Exploring the mechanism by which UCHL3 alleviates diabetic foot ulcers: FOXM1/NLRP3 inflammasome-mediated angiogenesis and endothelial cell pyroptosis.

BACKGROUND

This study investigated the role of ubiquitin C-terminal hydrolase L3 (UCHL3) in regulating endothelial cell (EC) pyroptosis and angiogenesis in diabetic foot ulcers (DFUs), with a focus on FOXM1 and NLRP3 inflammasomes.

METHODS

Differentially expressed genes in DFUs were identified using the GSE134431 dataset and cross-referenced with vascular formation-related factors from GeneCard and deubiquitinases from the UbiNet 2.0 database. A rat DFU model was used to evaluate wound healing, with or without UCHL3 overexpression and FOXM1 knockdown.
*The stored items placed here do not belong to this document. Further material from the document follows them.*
(** A store into the [k]-th segment, a struct; and a read from it. *)
Ltac st_seg k :=
  lazymatch goal with H : buffer _ _ _ _ |- _ =>
    eapply (st_fld_step _ _ _ _ k); [exact H | reflexivity | reflexivity | try seg_lia |
      clear H; intros ? H;
      cbn [set_field insert list_insert fields of_fields nlmsghdr_struct ifinfomsg_struct ifaddrmsg_struct rtattr_struct
           nlmsg_len nlmsg_type nlmsg_flags nlmsg_seq nlmsg_pid ifi_family ifi_pad ifi_type ifi_index ifi_flags ifi_change
           ifa_family ifa_prefixlen ifa_flags ifa_scope ifa_index rta_len rta_type] in H]
  end.
Ltac ld_seg k :=
  lazymatch goal with H : buffer _ _ _ _ |- _ =>
    eapply (ld_fld_step _ _ _ _ k); [exact H | reflexivity | reflexivity | reflexivity | try seg_lia | | cbn [nlmsg_len rta_len rta_type ifi_flags ifi_index]]
  end.
Ltac store_seg k :=
  lazymatch goal with H : buffer _ _ _ _ |- _ =>
    eapply (store_seg_step _ _ _ _ k); [exact H | reflexivity | try seg_lia | try seg_lia | clear H; intros ? H; cbn [insert list_insert] in H]
  end.

Ltac add_seg k := unfold add_nlmsg_len, add_rta_len; rewrite bind_assoc; ld_seg k; [|st_seg k].

Section lemmas.
Context {NL : NetlinkHeaders}.
(** The configuration [ulp] is a record of the association; its block is allocated
    all the same. *)
Definition sctp_assoc_create (pf : platform) (m : mem) (out : sent) (st : rng) (env : kpnet_env)
    (src_ip src_port dip dport : Z) (initial : SCTP_STATUS) (gw_ifname dev_ifname : option bytes)
  : outcome (option created * mem * sent * rng * kpnet_env) :=
  if pf_assoc pf =? NULL then Ret (None, m, out, st, env)
  else
    let base := umem (env_xdp env) in
    '(u, al) ← slab_alloc_64b m (state_alloc env) base;
    '(meta, al) ← slab_alloc_64b m al base;
    '(frame, al) ← slab_alloc_64b m al base;
    let env := Env (env_xdp env) al in
    if (u =? NULL) || (meta =? NULL) || (frame =? NULL) then Ret (None, m, out, st, env)
    else
      m ← put_meta m meta initial src_ip src_port dip dport;
      let gateway := meta + field_off if_ip_sctp_meta_t 15 in
      let dev := meta + field_off if_ip_sctp_meta_t 14 in
      '(failed, m, out) ← ask_mac pf m out gw_ifname gateway;
      if failed : bool then Ret (None, m, out, st, env)
      else
        '(failed, m, out) ← ask_mac pf m out dev_ifname dev;
        if failed : bool then Ret (None, m, out, st, env)
        else
          let cfg := Ulp src_ip dip src_port dport 65535 32 32 in
          m ← put_frame m frame meta;
          '(rtx, allocator_64, bundling) ← assoc_queues pf;
          let '(id, st) := get_random_u16 st in
          '(packet, al) ← slab_alloc_64b m al base;
          let env := Env (env_xdp env) al in
          let a := Assoc id initial
                     (Peer 0 0 0 (htons 16) (htons 16) 0 0 0 0)
                     (Tx packet 0 0 0 (xdp_segs zero_tx) (xdp_seg_lens zero_tx) 0)
                     (1500 - sz_mac - sz_ip - sz_cmn) 0 0 0 NULL cfg None in
          match gw_ifname, dev_ifname with
          | Some _, Some _ =>
              g ← ld m gateway 8;
              d ← ld m dev 8;
              '(m, st, a) ← prefill_sctp_mac_ip m st a g d;
              Ret (Some (Created a frame rtx allocator_64 bundling), m, out, st, env)
          | _, _ => Ret (Some (Created a frame rtx allocator_64 bundling), m, out, st, env)
          end.

(** [NULL == assoc->base || NULL == assoc->base->state] *)
Definition base_missing (m : mem) (base : Z) : outcome bool :=
  if base =? NULL then Ret true else state ← ld m (base + off_frame_state) 8; Ret (state =? NULL).
End code.

(** ** Lemmas: a block that is written piece by piece *)

(** [m'] is [m] with another content of the 64 bytes at [p]. *)
Definition block_set (m : mem) (p : Z) (m' : mem) : Prop := ∃ bs, length bs = 64%nat ∧ m' = write m p bs.

Lemma block_self m p : mapped m p 64 → block_set m p m.
Proof.
  intros (bs & [Hl Hat]%read_Some)%mapped_read. exists bs. split; [done|]. apply map_eq; intros q.
  rewrite lookup_write. case_decide as Hq; [|done].
  rewrite <-(Hat (Z.to_nat (q - p))) by lia. f_equal. lia.
Qed.

Lemma block_write m p m' o xs :
  block_set m p m' → 0 ≤ o → o + Z.of_nat (length xs) ≤ 64 → block_set m p (write m' (p + o) xs).
Proof.
  intros (bs & Hl & ->) H0 H1. set (k := Z.to_nat o).
  exists (take k bs ++ xs ++ drop (k + length xs) bs). split.
  - rewrite !length_app, length_take, length_drop. lia.
  - apply map_eq; intros q. rewrite !lookup_write, !length_app, length_take, length_drop.
    replace (k `min` length bs + (length xs + (length bs - (k + length xs))))%nat with (length bs) by lia.
    destruct (decide (p + o ≤ q < p + o + Z.of_nat (length xs))) as [Hq|Hq].
    + rewrite decide_True by lia. rewrite lookup_app_r by (rewrite length_take; lia).
      rewrite lookup_app_l by (rewrite length_take; lia). f_equal. rewrite length_take. lia.
    + case_decide as Hq2; [|done]. destruct (decide (q < p + o)).
      * by rewrite lookup_app_l, lookup_take_lt by (rewrite ?length_take; lia).
      * rewrite lookup_app_r by (rewrite length_take; lia). rewrite lookup_app_r by (rewrite length_take; lia).
        rewrite lookup_drop. f_equal. rewrite length_take. lia.
Qed.

Lemma block_mapped m p m' q n : block_set m p m' → mapped m q n → mapped m' q n.
Proof. intros (bs & _ & ->). apply mapped_write. Qed.

Lemma block_other m p m' q bs :
  block_set m p m' → bytes_at m q bs → q + Z.of_nat (length bs) ≤ p ∨ p + 64 ≤ q → bytes_at m' q bs.
Proof. intros (xs & Hl & ->) Hat Hd. apply bytes_at_write_other; [done|lia]. Qed.

Lemma block_slab base m a L p m' :
  block_set m p m' → slab_rep base m a L → Forall (far p) L → slab_rep base m' a L.
Proof. intros (bs & Hl & ->) Hr Hf. apply slab_write; [done|done|lia]. Qed.

Lemma two_blocks_write m req resp p bs :
  two_blocks m req resp → mapped m p (length bs) → two_blocks (write m p bs) req resp.
Proof.
  intros [H1 H2 H3 Hu1 Hu2] Hm.
  assert (∀ q, m !! q = None → write m p bs !! q = None) as Hq.
  { intros q Hq. rewrite lookup_write, decide_False; [done|]. intros Hr. destruct (Hm (Z.to_nat (q - p))) as [x Hx]; [lia|].
    replace (p + Z.of_nat (Z.to_nat (q - p))) with q in Hx by lia. congruence. }
  split; try done; intros q Hr; auto.
Qed.

Lemma two_blocks_block m req resp p m' :
  two_blocks m req resp → mapped m p 64 → block_set m p m' → two_blocks m' req resp.
Proof. intros Hb Hm (bs & Hl & ->). apply two_blocks_write; [done | by rewrite Hl]. Qed.

(** One store into the block, as [put_meta] and [put_frame] make it. *)
Lemma block_st {B} m p m' o n v (f : mem → outcome B) P :
  block_set m p m' → mapped m p 64 → 0 ≤ o → o + Z.of_nat n ≤ 64 →
  (∀ m'', m'' = write m' (p + o) (le_enc n v) → block_set m p m'' → returns (f m'') P) →
  returns (m'' ← st m' (p + o) n v; f m'') P.
Proof.
  intros Hb Hm H0 H1 Hf. rewrite st_mapped, bind_ret.
  2:{ apply (block_mapped m p m'); [done|]. eapply mapped_sub; [exact Hm | lia..]. }
  apply Hf; [done|]. apply block_write; [done|done|]. by rewrite length_le_enc.
Qed.

Ltac block_step H :=
  match goal with |- returns (mbind _ (st_fld ?T ?i _ _ _)) _ =>
    unfold st_fld at 1; cbn [lookup list_lookup layout meta_struct get]; rewrite bind_ret
  | _ => idtac end;
  eapply (block_st _ _ _ _ _ _ _ _ H); [done | vm_compute; congruence | vm_compute; congruence |];
  clear H; intros ? _ H.

Lemma put_meta_spec m meta initial sip sport dip dport :
  mapped m meta 64 → returns (put_meta m meta initial sip sport dip dport) (block_set m meta).
Proof.
  intros Hm. pose proof (block_self _ _ Hm) as Hb. unfold put_meta.
  do 7 block_step Hb. rewrite <-(bind_id (st_fld _ _ _ _ _)). block_step Hb. by apply returns_ret.
Qed.

Lemma put_frame_spec m frame meta :
  mapped m frame 64 → 0 ≤ meta < 0x10000000000000000 →
  returns (put_frame m frame meta) (λ m', block_set m frame m' ∧ ld m' (frame + off_frame_state) 8 = Ret meta).
Proof.
  intros Hm Hmeta. pose proof (block_self _ _ Hm) as Hb. unfold put_frame.
  eapply (block_st _ _ _ _ _ _ _ _ Hb); [done..|]. intros m1 E1 Hb1.
  eapply (block_st _ _ _ _ _ _ _ _ Hb1); [done..|]. intros m2 E2 Hb2. rewrite <-(bind_id (st _ _ _ _)).
  eapply (block_st _ _ _ _ _ _ _ _ Hb2); [done..|]. intros m3 E3 Hb3. apply returns_ret. split; [done|].
  rewrite E3, E2, E1. unfold ld, load. unfold off_frame_state, off_frame_sync, off_frame_plen.
  rewrite !read_write_other by (rewrite length_le_enc; lia).
  change (ld (write m (frame + 32) (le_enc 8 meta)) (frame + 32) 8 = Ret meta).
  apply (ld_at _ _ _ _ []); [rewrite app_nil_r; apply bytes_at_write | unfold fits; cbn; lia].
Qed.

(** ** Lemmas: the queues and the addresses *)

(** A platform on which [malloc] and the netlink blocks are there. *)
Record platform_ok (m : mem) (pf : platform) : Prop := {
  po_assoc : pf_assoc pf ≠ NULL;
  po_blocks : two_blocks m (pf_req pf) (pf_resp pf);
  po_rb : pf_malloc_rb pf = true; po_cells : pf_malloc_cells pf = true;
  po_aligned : ∀ j, (j < 256)%nat → pf_blocks pf j ≠ NULL
}.

(** An empty retransmission buffer, 256 blocks of 64 bytes and an empty ring for
    256 chunks. *)
Lemma assoc_queues_spec m pf :
  platform_ok m pf →
  ∃ al b, assoc_queues pf = Ret (replicate 1024 (Slot 0 0 0 0 0 0 0 0), Some al, Some b)
  ∧ rb_rep 256 al ((λ j, (pf_blocks pf j, 64)) <$> seq 0 256) ∧ rb_rep 256 b [].
Proof.
  intros [_ _ Hrb Hc Hnull]. destruct (create_allocator_spec (pf_junk2 pf) 64 (pf_blocks pf) 64 8) as (al & Ea & Ha);
    [lia | exact Hnull |].
  destruct (create_inv (pf_junk pf) 8) as (b & Eb & Hb); [lia|].
  change (2 ^ Z.of_nat 8) with 256 in Ea. change (2 ^ 8) with 256 in Eb.
  exists al, b. unfold assoc_queues. rewrite Hrb, Hc, Ea, bind_ret, Eb, bind_ret. split; [reflexivity|]. split; [exact Ha|].
  by exists 8, 0.
Qed.

(** The 64-bit read of an address of six bytes. *)
Lemma ld_mac m p mac :
  bytes_at m p mac → bytes_ok mac → length mac = 6%nat → mapped m p 8 →
  ∃ v, ld m p 8 = Ret v ∧ v mod 2 ^ 48 = le_dec mac.
Proof.
  intros Hat Hok Hl (bs & [Hbl Hb]%read_Some)%mapped_read. exists (le_dec bs). unfold ld. rewrite (load_at' m p 8 bs Hb Hbl).
  split; [reflexivity|]. rewrite <-(take_drop 6 bs) in Hb |- *. apply bytes_at_app in Hb as [Hb _].
  rewrite (bytes_at_unique m p (take 6 bs) mac) by (done || rewrite length_take; lia).
  rewrite le_dec_app, Hl. change (0x100 ^ Z.of_nat 6) with (2 ^ 48). rewrite Z.mul_comm, Z.mod_add by lia.
  apply Z.mod_small. pose proof (le_dec_range mac Hok) as Hr. rewrite Hl in Hr. exact Hr.
Qed.

Section lemmas.
Context {NL : NetlinkHeaders} {ENT : Entropy}.

(** The two answers go into the block of [meta]. *)
Definition learns (pf : platform) (name mac : bytes) : Prop :=
  tells_mac mac (pf_answer pf name) ∧ bytes_ok mac ∧ (length name ≤ 1000)%nat.

Lemma learns_length pf name mac : learns pf name mac → length mac = 6%nat.
Proof. intros ((? & ? & ? & ? & ? & ? & ? & ? & ?) & _). done. Qed.

Definition asked (pf : platform) (name : bytes) : Z * bytes := (pf_fd pf, link_request (pf_pid pf) name).

Lemma ask_macs_spec pf m m' out meta gn dn gmac dmac :
  platform_ok m pf → mapped m meta 64 → block_set m meta m' → learns pf gn gmac → learns pf dn dmac →
  ∃ m1 m2, ask_mac pf m' out (Some gn) (meta + 54) = Ret (false, m1, out ++ [asked pf gn])
  ∧ ask_mac pf m1 (out ++ [asked pf gn]) (Some dn) (meta + 48) = Ret (false, m2, out ++ [asked pf gn; asked pf dn])
  ∧ block_set m meta m2 ∧ bytes_at m2 (meta + 54) gmac ∧ bytes_at m2 (meta + 48) dmac.
Proof.
  intros Hpf Hm Hb Hg Hd. pose proof (learns_length _ _ _ Hg) as Eg. pose proof (learns_length _ _ _ Hd) as Ed.
  destruct Hg as (Hg & _ & Hgn), Hd as (Hd & _ & Hdn).
  assert (∀ p, meta ≤ p → p + 6 ≤ meta + 64 → mapped m' p 6) as Hm6.
  { intros p H1 H2. apply (block_mapped m meta); [done|]. eapply mapped_sub; [exact Hm | lia..]. }
  pose proof (two_blocks_block _ _ _ _ _ (po_blocks _ _ Hpf) Hm Hb) as Htb.
  exists (write m' (meta + 54) gmac), (write (write m' (meta + 54) gmac) (meta + 48) dmac).
  unfold ask_mac. rewrite (get_ifmac_told _ _ _ _ _ _ _ gmac) by (done || apply Hm6; lia).
  split; [done|]. rewrite (get_ifmac_told _ _ _ _ _ _ _ dmac).
  - split; [by rewrite <-app_assoc|]. split; [|split].
    + apply block_write; [|lia|lia]. apply block_write; [done|lia|lia].
    + apply bytes_at_write_other; [apply bytes_at_write | lia].
    + apply bytes_at_write.
  - done.
  - apply two_blocks_write; [done|]. rewrite Eg. apply Hm6; lia.
  - done.
  - apply mapped_write, Hm6; lia.
Qed.

(** What the two reads of eight bytes find. *)
Lemma told_macs m meta gmac dmac :
  bytes_at m (meta + 54) gmac → bytes_at m (meta + 48) dmac → bytes_ok gmac → bytes_ok dmac →
  length gmac = 6%nat → length dmac = 6%nat → mapped m meta 64 →
  ∃ g d, ld m (meta + 54) 8 = Ret g ∧ ld m (meta + 48) 8 = Ret d
  ∧ prefilled_mac g d = prefilled_mac (le_dec gmac) (le_dec dmac).
Proof.
  intros Hg Hd Hog Hod Hlg Hld Hm.
  destruct (ld_mac m (meta + 54) gmac) as (g & Eg & Hg'); [done..| eapply mapped_sub; [exact Hm|lia..] |].
  destruct (ld_mac m (meta + 48) dmac) as (d & Ed & Hd'); [done..| eapply mapped_sub; [exact Hm|lia..] |].
  exists g, d. split; [done|]. split; [done|]. unfold prefilled_mac. by rewrite <-Hg', <-Hd', !Z.mod_mod by lia.
Qed.

(** The association that [sctp_assoc_create] leaves when its block of headers is
    at [p]. *)
Definition created_assoc (id : Z) (initial : SCTP_STATUS) (cfg : sctp_ulp_config) (p : Z) : sctp_association :=
  Assoc id initial (Peer 0 0 0 (htons 16) (htons 16) 0 0 0 0)
    (prefilled_tx (Tx p 0 0 0 (xdp_segs zero_tx) (xdp_seg_lens zero_tx) 0))
    1454 0 0 0 NULL cfg None.

(** What a successful call has made. *)
Record assoc_made (pf : platform) (initial : SCTP_STATUS) (id : Z) (cfg : sctp_ulp_config) (r : Z)
    (gmac dmac : bytes) (frame p : Z) (m' : mem) (c : created) : Prop := {
  am_assoc : cr_assoc c = created_assoc id initial cfg p;
  am_base : cr_base c = frame ∧ base_missing m' frame = Ret false;
  am_headers : frame_at m' (p + 2) (prefilled_mac (le_dec gmac) (le_dec dmac)) (prefilled_ip cfg r) (prefilled_cmn cfg);
  am_rtx : cr_rtx c = replicate 1024 (Slot 0 0 0 0 0 0 0 0);
  am_allocator : ∃ al, cr_allocator_64 c = Some al ∧ rb_rep 256 al ((λ j, (pf_blocks pf j, 64)) <$> seq 0 256);
  am_bundling : ∃ b, cr_bundling c = Some b ∧ rb_rep 256 b []
}.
Histological analysis and immunohistochemistry were employed to assess tissue morphology and the expression of CD31, eNOS, UCHL3, and FOXM1. In vitro, high glucose-induced human umbilical vein ECs (HUVECs) were transfected with UCHL3 overexpression and FOXM1 knockdown constructs. Cell viability, migration, and angiogenesis were assessed.

RESULTS

UCHL3 expression was significantly reduced in DFU tissues. UCHL3 overexpression promoted wound healing in a rat model, while FOXM1 knockdown impaired wound healing and vascular formation. In HUVECs, UCHL3 overexpression enhanced cell viability, migration, and angiogenesis, accompanied by reduced NLRP3 and N-GSDMD levels. FOXM1 knockdown reversed these effects, but treatment with the NLRP3 inhibitor, MCC950, alleviated this damage.

CONCLUSION

UCHL3 enhances FOXM1 deubiquitination, inhibits NLRP3 inflammasome activation, and reduces EC pyroptosis, thereby contributing to DFU healing. UCHL3 and FOXM1 are potential therapeutic targets for DFU.